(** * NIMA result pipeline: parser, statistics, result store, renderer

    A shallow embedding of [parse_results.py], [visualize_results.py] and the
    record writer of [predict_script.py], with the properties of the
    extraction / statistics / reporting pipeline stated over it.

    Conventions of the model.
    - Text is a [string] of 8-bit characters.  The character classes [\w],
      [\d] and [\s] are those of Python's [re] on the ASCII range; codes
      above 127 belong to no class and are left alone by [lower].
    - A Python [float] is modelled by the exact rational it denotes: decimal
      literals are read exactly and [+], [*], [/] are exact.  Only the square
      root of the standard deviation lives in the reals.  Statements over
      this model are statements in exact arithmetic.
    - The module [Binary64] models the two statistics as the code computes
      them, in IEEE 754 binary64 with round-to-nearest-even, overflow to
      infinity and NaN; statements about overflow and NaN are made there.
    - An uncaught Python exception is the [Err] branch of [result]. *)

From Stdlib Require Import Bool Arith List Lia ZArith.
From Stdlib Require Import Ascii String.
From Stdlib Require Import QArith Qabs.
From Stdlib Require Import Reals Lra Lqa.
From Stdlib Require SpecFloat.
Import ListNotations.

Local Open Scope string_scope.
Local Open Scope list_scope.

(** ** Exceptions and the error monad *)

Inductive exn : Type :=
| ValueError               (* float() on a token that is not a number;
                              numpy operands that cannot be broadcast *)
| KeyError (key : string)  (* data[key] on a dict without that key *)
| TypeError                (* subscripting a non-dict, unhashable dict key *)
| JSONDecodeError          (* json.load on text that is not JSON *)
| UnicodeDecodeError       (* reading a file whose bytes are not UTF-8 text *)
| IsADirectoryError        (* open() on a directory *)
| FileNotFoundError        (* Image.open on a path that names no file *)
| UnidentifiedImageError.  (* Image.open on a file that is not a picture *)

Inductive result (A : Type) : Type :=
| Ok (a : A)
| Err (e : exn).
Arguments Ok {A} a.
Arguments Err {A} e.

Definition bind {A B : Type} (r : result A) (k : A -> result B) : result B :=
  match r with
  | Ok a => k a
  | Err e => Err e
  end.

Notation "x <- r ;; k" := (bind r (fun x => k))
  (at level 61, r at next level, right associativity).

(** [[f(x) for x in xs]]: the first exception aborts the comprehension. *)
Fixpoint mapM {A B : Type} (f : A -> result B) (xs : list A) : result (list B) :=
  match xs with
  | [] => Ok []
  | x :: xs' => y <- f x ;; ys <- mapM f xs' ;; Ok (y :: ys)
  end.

________________________________________

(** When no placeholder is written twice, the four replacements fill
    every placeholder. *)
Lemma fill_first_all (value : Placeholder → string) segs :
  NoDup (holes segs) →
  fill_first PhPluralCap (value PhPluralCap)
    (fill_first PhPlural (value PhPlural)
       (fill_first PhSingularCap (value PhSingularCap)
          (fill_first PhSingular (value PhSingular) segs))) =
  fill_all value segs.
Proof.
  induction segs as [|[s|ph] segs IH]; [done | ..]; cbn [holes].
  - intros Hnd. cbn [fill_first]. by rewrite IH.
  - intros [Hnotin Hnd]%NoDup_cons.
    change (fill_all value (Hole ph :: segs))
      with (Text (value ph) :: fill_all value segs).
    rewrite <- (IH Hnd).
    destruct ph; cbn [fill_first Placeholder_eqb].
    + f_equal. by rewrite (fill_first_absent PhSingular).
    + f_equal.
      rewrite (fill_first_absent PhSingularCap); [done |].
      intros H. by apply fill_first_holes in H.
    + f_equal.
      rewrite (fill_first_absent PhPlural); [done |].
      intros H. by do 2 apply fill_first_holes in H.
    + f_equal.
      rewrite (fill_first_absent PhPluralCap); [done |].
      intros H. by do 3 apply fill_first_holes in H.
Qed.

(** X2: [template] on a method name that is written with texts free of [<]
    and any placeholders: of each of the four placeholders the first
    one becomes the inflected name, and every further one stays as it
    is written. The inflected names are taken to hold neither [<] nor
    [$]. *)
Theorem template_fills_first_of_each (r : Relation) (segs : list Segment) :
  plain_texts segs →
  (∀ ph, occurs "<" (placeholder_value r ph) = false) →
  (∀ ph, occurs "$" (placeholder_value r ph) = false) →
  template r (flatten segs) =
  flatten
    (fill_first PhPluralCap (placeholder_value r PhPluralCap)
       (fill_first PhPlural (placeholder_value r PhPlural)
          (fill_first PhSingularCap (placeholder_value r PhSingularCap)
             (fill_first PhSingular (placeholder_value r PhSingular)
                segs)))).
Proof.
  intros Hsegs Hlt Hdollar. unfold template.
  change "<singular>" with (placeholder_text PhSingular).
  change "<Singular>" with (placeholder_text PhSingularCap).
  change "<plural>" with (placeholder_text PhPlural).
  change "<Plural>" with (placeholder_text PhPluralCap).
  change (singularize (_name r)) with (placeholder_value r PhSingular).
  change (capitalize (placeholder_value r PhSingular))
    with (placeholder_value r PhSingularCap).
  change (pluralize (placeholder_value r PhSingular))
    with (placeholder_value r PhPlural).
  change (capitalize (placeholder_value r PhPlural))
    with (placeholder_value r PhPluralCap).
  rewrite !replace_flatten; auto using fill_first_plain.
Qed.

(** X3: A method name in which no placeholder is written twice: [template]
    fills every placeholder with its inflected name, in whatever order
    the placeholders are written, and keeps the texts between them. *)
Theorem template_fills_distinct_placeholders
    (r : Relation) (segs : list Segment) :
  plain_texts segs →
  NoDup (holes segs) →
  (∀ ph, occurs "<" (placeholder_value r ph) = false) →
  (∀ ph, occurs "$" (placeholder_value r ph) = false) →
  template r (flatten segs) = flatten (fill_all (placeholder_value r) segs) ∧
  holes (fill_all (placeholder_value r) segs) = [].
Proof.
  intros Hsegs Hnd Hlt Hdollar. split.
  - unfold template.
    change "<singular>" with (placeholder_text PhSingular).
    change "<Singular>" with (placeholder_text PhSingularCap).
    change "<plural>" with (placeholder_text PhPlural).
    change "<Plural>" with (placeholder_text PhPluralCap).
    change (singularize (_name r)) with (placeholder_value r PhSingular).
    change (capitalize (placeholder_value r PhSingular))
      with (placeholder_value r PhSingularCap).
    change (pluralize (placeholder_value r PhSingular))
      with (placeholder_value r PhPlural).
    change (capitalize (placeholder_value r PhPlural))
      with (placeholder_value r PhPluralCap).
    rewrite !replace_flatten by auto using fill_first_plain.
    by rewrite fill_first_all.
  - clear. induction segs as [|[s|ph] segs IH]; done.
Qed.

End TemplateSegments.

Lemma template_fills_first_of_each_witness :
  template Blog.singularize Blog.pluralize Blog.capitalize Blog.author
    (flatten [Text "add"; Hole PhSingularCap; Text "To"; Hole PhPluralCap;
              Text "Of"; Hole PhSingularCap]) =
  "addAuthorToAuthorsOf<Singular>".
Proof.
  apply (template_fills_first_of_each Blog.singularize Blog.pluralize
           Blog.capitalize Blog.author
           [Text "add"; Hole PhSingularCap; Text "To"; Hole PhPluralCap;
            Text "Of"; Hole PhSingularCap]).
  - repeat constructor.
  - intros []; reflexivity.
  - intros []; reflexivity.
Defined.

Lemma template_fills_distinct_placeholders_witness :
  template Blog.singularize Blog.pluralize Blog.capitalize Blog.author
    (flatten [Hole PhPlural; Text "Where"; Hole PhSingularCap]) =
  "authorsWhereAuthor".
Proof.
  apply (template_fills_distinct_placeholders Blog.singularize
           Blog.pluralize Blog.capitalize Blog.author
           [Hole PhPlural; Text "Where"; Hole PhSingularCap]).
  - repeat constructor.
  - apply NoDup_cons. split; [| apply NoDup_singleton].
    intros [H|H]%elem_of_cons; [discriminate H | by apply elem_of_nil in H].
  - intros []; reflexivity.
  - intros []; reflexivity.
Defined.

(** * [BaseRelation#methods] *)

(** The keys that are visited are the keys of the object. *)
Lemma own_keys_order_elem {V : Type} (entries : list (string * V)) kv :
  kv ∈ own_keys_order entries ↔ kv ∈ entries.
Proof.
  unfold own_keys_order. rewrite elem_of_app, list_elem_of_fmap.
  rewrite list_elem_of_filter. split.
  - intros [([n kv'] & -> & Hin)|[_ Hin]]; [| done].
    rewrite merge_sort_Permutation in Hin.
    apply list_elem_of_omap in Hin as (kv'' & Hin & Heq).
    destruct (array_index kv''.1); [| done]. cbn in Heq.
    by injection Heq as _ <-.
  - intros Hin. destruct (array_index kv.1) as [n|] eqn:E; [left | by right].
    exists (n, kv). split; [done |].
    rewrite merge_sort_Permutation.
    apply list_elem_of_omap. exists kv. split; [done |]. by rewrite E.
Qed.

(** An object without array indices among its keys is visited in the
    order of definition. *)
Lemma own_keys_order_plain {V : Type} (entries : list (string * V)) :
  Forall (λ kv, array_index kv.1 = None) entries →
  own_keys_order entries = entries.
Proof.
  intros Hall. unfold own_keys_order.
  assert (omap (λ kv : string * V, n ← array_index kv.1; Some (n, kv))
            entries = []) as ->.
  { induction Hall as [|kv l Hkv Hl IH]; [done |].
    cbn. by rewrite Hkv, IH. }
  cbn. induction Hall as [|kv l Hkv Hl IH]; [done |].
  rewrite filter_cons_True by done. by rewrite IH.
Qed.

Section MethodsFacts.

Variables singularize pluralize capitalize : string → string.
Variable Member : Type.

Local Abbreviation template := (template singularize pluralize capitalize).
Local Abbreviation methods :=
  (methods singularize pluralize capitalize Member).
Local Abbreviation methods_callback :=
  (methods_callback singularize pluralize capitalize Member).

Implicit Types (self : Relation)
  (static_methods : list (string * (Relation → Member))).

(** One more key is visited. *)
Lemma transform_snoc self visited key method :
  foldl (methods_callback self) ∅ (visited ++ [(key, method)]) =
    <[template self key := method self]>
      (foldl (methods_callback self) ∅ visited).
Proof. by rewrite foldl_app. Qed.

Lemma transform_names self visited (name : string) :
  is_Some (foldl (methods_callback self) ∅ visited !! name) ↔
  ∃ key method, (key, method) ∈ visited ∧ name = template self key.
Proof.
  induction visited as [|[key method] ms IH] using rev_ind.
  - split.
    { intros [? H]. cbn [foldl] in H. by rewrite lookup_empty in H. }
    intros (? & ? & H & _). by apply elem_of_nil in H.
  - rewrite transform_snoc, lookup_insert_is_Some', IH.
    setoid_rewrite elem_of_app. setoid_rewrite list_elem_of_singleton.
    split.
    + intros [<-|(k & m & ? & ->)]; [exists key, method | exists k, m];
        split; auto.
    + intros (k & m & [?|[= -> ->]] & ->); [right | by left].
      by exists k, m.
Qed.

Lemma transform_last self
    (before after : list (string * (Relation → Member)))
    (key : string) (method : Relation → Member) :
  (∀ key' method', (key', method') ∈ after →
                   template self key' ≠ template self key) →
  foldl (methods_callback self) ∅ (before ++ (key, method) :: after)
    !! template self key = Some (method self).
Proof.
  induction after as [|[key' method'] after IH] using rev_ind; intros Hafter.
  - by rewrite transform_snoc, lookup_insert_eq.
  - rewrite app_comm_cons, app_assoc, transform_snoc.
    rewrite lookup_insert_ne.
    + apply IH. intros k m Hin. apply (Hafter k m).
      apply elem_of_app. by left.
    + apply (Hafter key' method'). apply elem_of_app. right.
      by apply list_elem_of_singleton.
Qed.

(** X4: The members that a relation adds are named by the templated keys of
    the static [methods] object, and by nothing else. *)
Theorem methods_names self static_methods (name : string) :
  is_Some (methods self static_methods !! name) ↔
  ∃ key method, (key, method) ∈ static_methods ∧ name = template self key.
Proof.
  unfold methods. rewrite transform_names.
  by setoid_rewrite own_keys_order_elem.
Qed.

________________________________________

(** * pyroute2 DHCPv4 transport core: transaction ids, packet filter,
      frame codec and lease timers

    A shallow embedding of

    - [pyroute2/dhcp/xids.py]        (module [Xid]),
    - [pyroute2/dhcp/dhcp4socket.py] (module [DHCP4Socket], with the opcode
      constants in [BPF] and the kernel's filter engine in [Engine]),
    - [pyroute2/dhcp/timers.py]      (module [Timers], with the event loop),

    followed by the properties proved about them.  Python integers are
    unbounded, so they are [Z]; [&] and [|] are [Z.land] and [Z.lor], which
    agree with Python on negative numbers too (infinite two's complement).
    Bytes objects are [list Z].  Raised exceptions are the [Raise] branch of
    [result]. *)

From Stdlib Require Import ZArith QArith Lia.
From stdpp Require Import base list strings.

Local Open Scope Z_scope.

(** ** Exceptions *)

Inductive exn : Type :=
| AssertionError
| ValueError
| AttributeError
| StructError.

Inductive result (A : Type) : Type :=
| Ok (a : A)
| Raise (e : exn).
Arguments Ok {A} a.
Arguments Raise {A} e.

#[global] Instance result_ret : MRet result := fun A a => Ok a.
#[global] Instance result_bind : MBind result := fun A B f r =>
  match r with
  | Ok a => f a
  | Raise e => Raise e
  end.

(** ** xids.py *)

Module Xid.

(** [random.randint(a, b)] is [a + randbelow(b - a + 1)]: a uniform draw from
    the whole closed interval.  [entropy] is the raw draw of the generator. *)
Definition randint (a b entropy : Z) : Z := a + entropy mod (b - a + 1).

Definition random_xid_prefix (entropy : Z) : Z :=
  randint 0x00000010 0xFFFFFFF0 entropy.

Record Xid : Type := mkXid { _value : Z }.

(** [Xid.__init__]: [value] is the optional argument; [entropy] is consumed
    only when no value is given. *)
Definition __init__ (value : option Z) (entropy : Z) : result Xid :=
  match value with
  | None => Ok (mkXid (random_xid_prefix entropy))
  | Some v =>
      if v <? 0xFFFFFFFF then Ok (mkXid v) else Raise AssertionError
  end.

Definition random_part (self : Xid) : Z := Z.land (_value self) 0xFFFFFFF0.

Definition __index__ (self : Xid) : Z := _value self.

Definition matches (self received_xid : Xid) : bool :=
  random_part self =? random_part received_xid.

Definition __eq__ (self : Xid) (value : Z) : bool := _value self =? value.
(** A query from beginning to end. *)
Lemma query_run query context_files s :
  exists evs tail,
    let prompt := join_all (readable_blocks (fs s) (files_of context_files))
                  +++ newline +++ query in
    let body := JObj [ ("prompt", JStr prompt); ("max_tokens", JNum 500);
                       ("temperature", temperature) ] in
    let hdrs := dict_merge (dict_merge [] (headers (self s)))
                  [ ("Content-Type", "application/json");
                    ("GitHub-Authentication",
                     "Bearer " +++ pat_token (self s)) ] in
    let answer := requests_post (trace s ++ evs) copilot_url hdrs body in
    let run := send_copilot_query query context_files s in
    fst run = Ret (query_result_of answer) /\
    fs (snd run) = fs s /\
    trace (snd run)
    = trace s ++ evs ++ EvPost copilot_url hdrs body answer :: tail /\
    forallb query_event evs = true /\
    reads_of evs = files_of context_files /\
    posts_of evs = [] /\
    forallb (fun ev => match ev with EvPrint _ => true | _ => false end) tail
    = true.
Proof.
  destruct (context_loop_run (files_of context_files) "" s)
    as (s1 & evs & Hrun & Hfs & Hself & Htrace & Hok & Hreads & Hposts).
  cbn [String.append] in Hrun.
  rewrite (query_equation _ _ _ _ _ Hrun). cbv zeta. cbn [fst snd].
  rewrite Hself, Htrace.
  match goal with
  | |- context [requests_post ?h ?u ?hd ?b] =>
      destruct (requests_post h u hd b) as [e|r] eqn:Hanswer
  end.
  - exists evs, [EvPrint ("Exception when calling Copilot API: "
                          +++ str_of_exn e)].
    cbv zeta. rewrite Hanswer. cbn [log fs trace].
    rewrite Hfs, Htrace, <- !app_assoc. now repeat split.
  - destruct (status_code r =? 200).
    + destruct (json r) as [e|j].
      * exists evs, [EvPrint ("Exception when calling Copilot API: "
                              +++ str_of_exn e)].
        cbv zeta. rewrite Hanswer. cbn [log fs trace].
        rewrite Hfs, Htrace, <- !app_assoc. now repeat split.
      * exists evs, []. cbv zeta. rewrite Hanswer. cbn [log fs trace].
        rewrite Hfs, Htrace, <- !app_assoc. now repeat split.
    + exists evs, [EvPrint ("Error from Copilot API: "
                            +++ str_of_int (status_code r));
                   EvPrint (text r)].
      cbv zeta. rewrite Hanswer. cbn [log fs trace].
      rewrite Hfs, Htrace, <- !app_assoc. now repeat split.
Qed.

________________________________________

> What is required: Please count the lines of the entries above that include "zeta" and give only the total.

> Answer: 5